Figure 4.39: Graphical query execution plan showing the hash join
If we force a merge join strategy (we will see how later) we can compare the costs, as shown in the following chart.
•
Join Type Estimated Cost Logical IO CPU (ms)
Hash 1.54 2,408 120
Merge (M:M) 1.61 7,409 631
The hash join is a clear winner, so the query optimizer created the most efficient plan. But why was the merge join more expensive? After all, the sorts are effectively already done. The clue is in the Set statistics IO output, which is as follows:
Table 'Worktable'. Scan count 1999, logical reads 5000, physical reads 0, read-ahead reads 0.
Table 'accounts'. Scan count 1, logical reads 225, physical reads 0, read-ahead reads 0.
Table 'customers'. Scan count 1, logical reads 62, physical reads 0, read-ahead reads 0.
A worktable has been used that increased the cost. Why? Because the clustered index we created on the Customers table was not unique. The query optimizer used a many-to-many merge join and hence a worktable was used. Note that when the mouse pointer is passed over the Merge Join operator, the pop-up window will contain argument text, which will specify that the merge join was many-to-many. What happens if we recreate the clustered index as a unique clustered index? The query plan is shown in Figure 4.40.

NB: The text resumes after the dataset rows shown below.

(* ===== verification/Stopping.v ===== *)
(** Stopping the queue's runner while the process goes on answering requests: the runner ends,
    under every fair schedule of the event loop, and leaves the other queued jobs alone. *)
From S2P Require Export Runs.

#[export] Existing Instance Queue.stop_rely_preorder.

(** ** What answering a request leaves alone *)

Section Requests.
Context {R : Type} `{JobRepository R} (st : Settings) (json_depth : nat) (no_route : Response).
Notation W := (World R).

(** What a piece of a request may do: it adds jobs to the queue at most, and leaves the rest of
    the queue, the worker and the timeouts alone. *)
Record request_frame (w w' : W) : Prop := {
  frame_stopping : _stopping (w_queue w') = _stopping (w_queue w);
  frame_task : _task (w_queue w') = _task (w_queue w);
  frame_queue : ∃ later, Queue.queued_ids w' = Queue.queued_ids w ++ later;
  frame_worker : w_worker w' = w_worker w;
  frame_late : late (w_env w') = late (w_env w);
}.

#[export] Instance request_frame_preorder : PreOrder request_frame.
Proof.
  split; [intros w; constructor; [done|done|by exists []; rewrite app_nil_r|done|done]|].
  intros w1 w2 w3 [? ? [l1 Q1]] [? ? [l2 Q2]]. constructor; [congruence|congruence| |congruence|congruence].
  exists (l1 ++ l2). by rewrite Q2, Q1, app_assoc.
Qed.

Definition adds_only {A} (m : M W A) : Prop := ∀ w, request_frame w (m w).2.

Lemma adds_bind {A B} (m : M W A) (k : A → M W B) :
  adds_only m → (∀ a, adds_only (k a)) → adds_only (m ≫= k).
Proof.
  intros Hm Hk w. unfold mbind, M_bind. specialize (Hm w). destruct (m w) as [[a|e] w']; [|done].
  etrans; [exact Hm|apply Hk].
Qed.
Lemma request_frame_same w w' :
  w_queue w' = w_queue w → w_worker w' = w_worker w → late (w_env w') = late (w_env w) → request_frame w w'.
Proof.
  intros Hq Hw Hl. constructor; unfold Queue.queued_ids; rewrite ?Hq; [done|done|by exists []; rewrite app_nil_r|done|done].
Qed.
Lemma adds_zoom {T A} (get : W → T) (set : T → W → W) (m : M T A) :
  (∀ t w, request_frame w (set t w)) → adds_only (zoom get set m).
Proof. intros Hset w. unfold zoom. destruct (m (get w)). apply Hset. Qed.
Lemma adds_repo {A} (m : M (R * clock) A) : adds_only (in_repo m).
Proof. apply adds_zoom. intros t w. by apply request_frame_same. Qed.
Lemma adds_enqueue id : adds_only (Queue.enqueue id).
Proof. intros w. constructor; [done|done|by exists [Some id]|done|done]. Qed.
Hint Resolve adds_repo adds_enqueue : adds.

Ltac solve_adds :=
  repeat first
    [ solve [eauto with adds]
    | apply adds_bind; [|intros ?]
    | apply adds_zoom; intros ??; by apply request_frame_same
    | intros ?; by apply request_frame_same
    | case_match ].

Lemma adds_entering req context tenant route limit : adds_only (enter st req context tenant route limit).
Proof. unfold enter, check_rate_limit. solve_adds. Qed.
Lemma adds_context req : adds_only (request_context st json_depth req).
Proof. unfold request_context, wall_now. solve_adds. Qed.
Lemma adds_submit_create request : adds_only (EvaluationJobService.submit_create request).
Proof. unfold EvaluationJobService.submit_create, wall_now. solve_adds. Qed.
Lemma adds_submit_announce x : adds_only (EvaluationJobService.submit_announce x).
Proof.
  unfold EvaluationJobService.submit_announce, EvaluationJobService.audit_job, audit_record. solve_adds.
Qed.
Hint Resolve adds_entering adds_context adds_submit_create adds_submit_announce : adds.

(** Code made of such pieces. *)
Notation moves := (each_piece (λ _, True) request_frame).

Lemma moves_piece {A} (m : M W A) : adds_only m → moves (atomically m).
Proof. intros Hm. by apply each_atomically. Qed.

Ltac solve_moves :=
  repeat first
    [ exact I
    | apply moves_piece; solve [solve_adds]
    | apply each_bind; [|intros ?]
    | apply each_except; [|intros ?]
    | case_match ].

Lemma endpoint_moves e req rid : moves (call_endpoint st json_depth no_route e req rid).
Proof.
  destruct e; cbn [call_endpoint]; unfold ready, submit_evaluation, list_evaluations, get_evaluation_details,
    get_evaluation, EvaluationJobService.submit, EvaluationJobService.get_for_tenant,
    EvaluationJobService.list_recent, EvaluationJobService.read; solve_moves.
Qed.

Lemma request_moves e req : moves (handle_request st json_depth no_route e req).
Proof.
  pose proof (endpoint_moves e req).
  unfold handle_request, handle_unhandled, MetricsMiddleware, RequestIdMiddleware, handle_app_errors,
    resolve_request_id, new_request_id. solve_moves. all: eauto.
Qed.
End Requests.

(** ** The runner *)

#[export] Instance trivial_preorder {S} : PreOrder (λ _ _ : S, True).
Proof. by split. Qed.

Lemma along_trivial {S A} (c : co S A) s : steps_along (λ _, True) (λ _ _, True) any c s.
Proof. revert s. induction c as [r|next IH eff]; simpl; intros s; [done|]. intros s' _ _. by split_and!. Qed.

Section Runner.
Context {R : Type} `{JobRepository R, !ClockedRepository R, SL : ScorerLaws R}.
Context (st : Settings) (json_depth : nat) (no_route : Response) (repr : exn → pystr).
Notation W := (World R).
Notation process := (EvaluationJobService.process repr).

Lemma process_kept id : kept_code Queue.stop_rely (process id).
Proof. apply framed_process; [apply _|]. intros w w' []. by apply Queue.stop_rely_same. Qed.

(** A request being answered. *)
Definition request_task (q : Endpoint * HttpRequest) : co W unit :=
  handle_request st json_depth no_route q.1 q.2;; mret tt.

Lemma request_task_moves q : each_piece (λ _, True) request_frame (request_task q).
Proof. apply each_bind; [apply request_moves|done]. Qed.

Lemma request_task_waits q : each_piece (λ _, True) Queue.stop_rely (request_task q).
Proof.
  apply (each_weaken (λ _, True) _ request_frame); [done| |apply request_task_moves].
  intros w w' [Hs Ht Hq _ _]. constructor; [by rewrite Hs|done|done].
Qed.

(** A background task among requests. *)
Definition tasks_of (before : list (Endpoint * HttpRequest)) (background : co W unit)
    (behind : list (Endpoint * HttpRequest)) : list (co W unit) :=
  (request_task <$> before) ++ background :: (request_task <$> behind).

Lemma tasks_of_background before c behind : tasks_of before c behind !! length before = Some c.
Proof. apply list_lookup_middle. by rewrite length_fmap. Qed.

Lemma tasks_of_other before c behind i c' :
  i ≠ length before → tasks_of before c behind !! i = Some c' →
  ∃ q, c' = request_task q ∧ q ∈ before ++ behind.
Proof.
  unfold tasks_of. intros Hi [Hc|[Hle Hc]]%lookup_app_Some.
  - apply list_lookup_fmap_Some in Hc as (q & -> & Hin%list_elem_of_lookup_2). exists q. set_solver.
  - rewrite length_fmap in *. destruct (i - length before) as [|i'] eqn:E; [lia|].
    apply list_lookup_fmap_Some in Hc as (q & -> & Hin%list_elem_of_lookup_2). exists q. set_solver.
Qed.

(** C28: a combined process that is told to stop ends its runner however the event loop goes on,
    as long as the loop keeps giving the runner turns: while requests, old and new submissions
    among them, are being answered and whatever storage and scoring do, the runner's task is done
    after some turn.  It has taken at most the job it was already waiting for: everything that
    was queued before, the sentinel if the runner never got to it, and what was submitted since,
    is still in the queue, and this process does not process it any more. *)
Theorem runner_stops_among_requests (waiting : bool) (fuel : nat) (w : W)
    (before behind : list (Endpoint * HttpRequest)) (sched : nat → nat) :
  _task (w_queue w) ≠ None → 2 ≤ fuel → fair sched (length before) →
  let tasks := tasks_of before (Queue.runner_at waiting fuel process) behind in
  ∃ w1 n r, Queue.stop w = (Ok true, w1)
  ∧ (turns sched n (tasks, w1)).1 !! length before = Some (Done r)
  ∧ (r = Ok tt ∨ r = Raise CancelledExn)
  ∧ let s := (turns sched n (tasks, w1)).2 in
    _task (w_queue s) = Some (TaskDone (failure r))
    ∧ ∃ later, Queue.queued_ids s
               = drop (if waiting then 1 else 0) (Queue.queued_ids w ++ [None]) ++ later.
Proof.
  intros Ht Hf Hfair tasks.
  set (w1 := set_queue (mkQueue (_queue (w_queue w) ++ [None]) (_unfinished (w_queue w) + 1)
                          (_task (w_queue w)) true) w).
  assert (Queue.stop w = (Ok true, w1)) as Hstop.
  { subst w1. destruct w as [? ? ? [? ? [task|] ?] ? ? ? ? ? ? ?]; [done|by destruct Ht]. }
  destruct (rely_ends (λ _, True) (λ _ _, True) Queue.stop_rely (Queue.runner_ended waiting w1) sched
    (length before) (tasks, w1) (Queue.runner_at waiting fuel process) Hfair 0)
    as (n & r & Hd & (Hr & Htask & Hq) & _); [apply tasks_of_background| | |].
  - apply (rely_stronger Queue.stop_rely); [by intros s s' (_ & _ & ?)|].
    apply Queue.stopping_task_ends; [apply process_kept|done| |done].
    unfold Queue.queued_ids, w1. cbn. by destruct (_queue (w_queue w)).
  - constructor; [done|by apply Forall_true; intros; apply along_trivial|].
    intros i c Hi (q & -> & _)%tasks_of_other; [|done]. apply request_task_waits.
  - exists w1, n, r. by split_and!.
Qed.
End Runner.

(** ** Example *)

(** A runner that waits, with two jobs announced and a submission on its way. *)
Definition busy_world : World InMemoryJobRepository :=
  set_queue (mkQueue [Some 0%N; Some 7%N] 2 (Some TaskRunning) false) submitted_world.

Lemma runner_stops_among_requests_witness :
  let tasks := tasks_of default_settings 100 not_found_page [(SubmitEvaluation sample_payload, sample_req)]
                 (Queue.runner_at true 2 (EvaluationJobService.process (Scorer0 := polling_scorer (float_of 5)) sample_repr))
                 [] in
  ∃ w1 n r later, Queue.stop busy_world = (Ok true, w1)
  ∧ (turns (λ n, n `mod` 2) n (tasks, w1)).1 !! 1 = Some (Done r)
  ∧ Queue.queued_ids (turns (λ n, n `mod` 2) n (tasks, w1)).2 = [Some 7%N; None] ++ later.
Proof.
  destruct (runner_stops_among_requests (SL := polling_scorer_laws (float_of 5)) default_settings 100 not_found_page
    sample_repr true 2 busy_world [(SubmitEvaluation sample_payload, sample_req)] [] (λ n, n `mod` 2))
    as (w1 & n & r & Hstop & Hd & _ & _ & later & Hq).
  - discriminate.
  - reflexivity.
  - intros n. exists (1 + n * 2). split; [lia|]. cbn [length]. by rewrite Nat.Div0.mod_add.
  - exists w1, n, r, later. split; [exact Hstop|]. split; [exact Hd|exact Hq].
Defined.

Figure 4.40: Graphical query execution plan showing merge join
A merge join has been used. The costs Merge (1:M) are shown in the following chart, compared with the previous costs.
•
Join Type Estimated Cost Logical IO CPU (ms)
Hash 1.54 2,408 120
Merge (M:M) 1.61 7,409 631 Merge (1:M) 1.20 287 60
We can see that by being careful with our index creation we have enjoyed a not
inconsiderable cost reduction. Hopefully, most of you will use primary key constraints and so, in the case above, the index would have been created as a unique index automatically.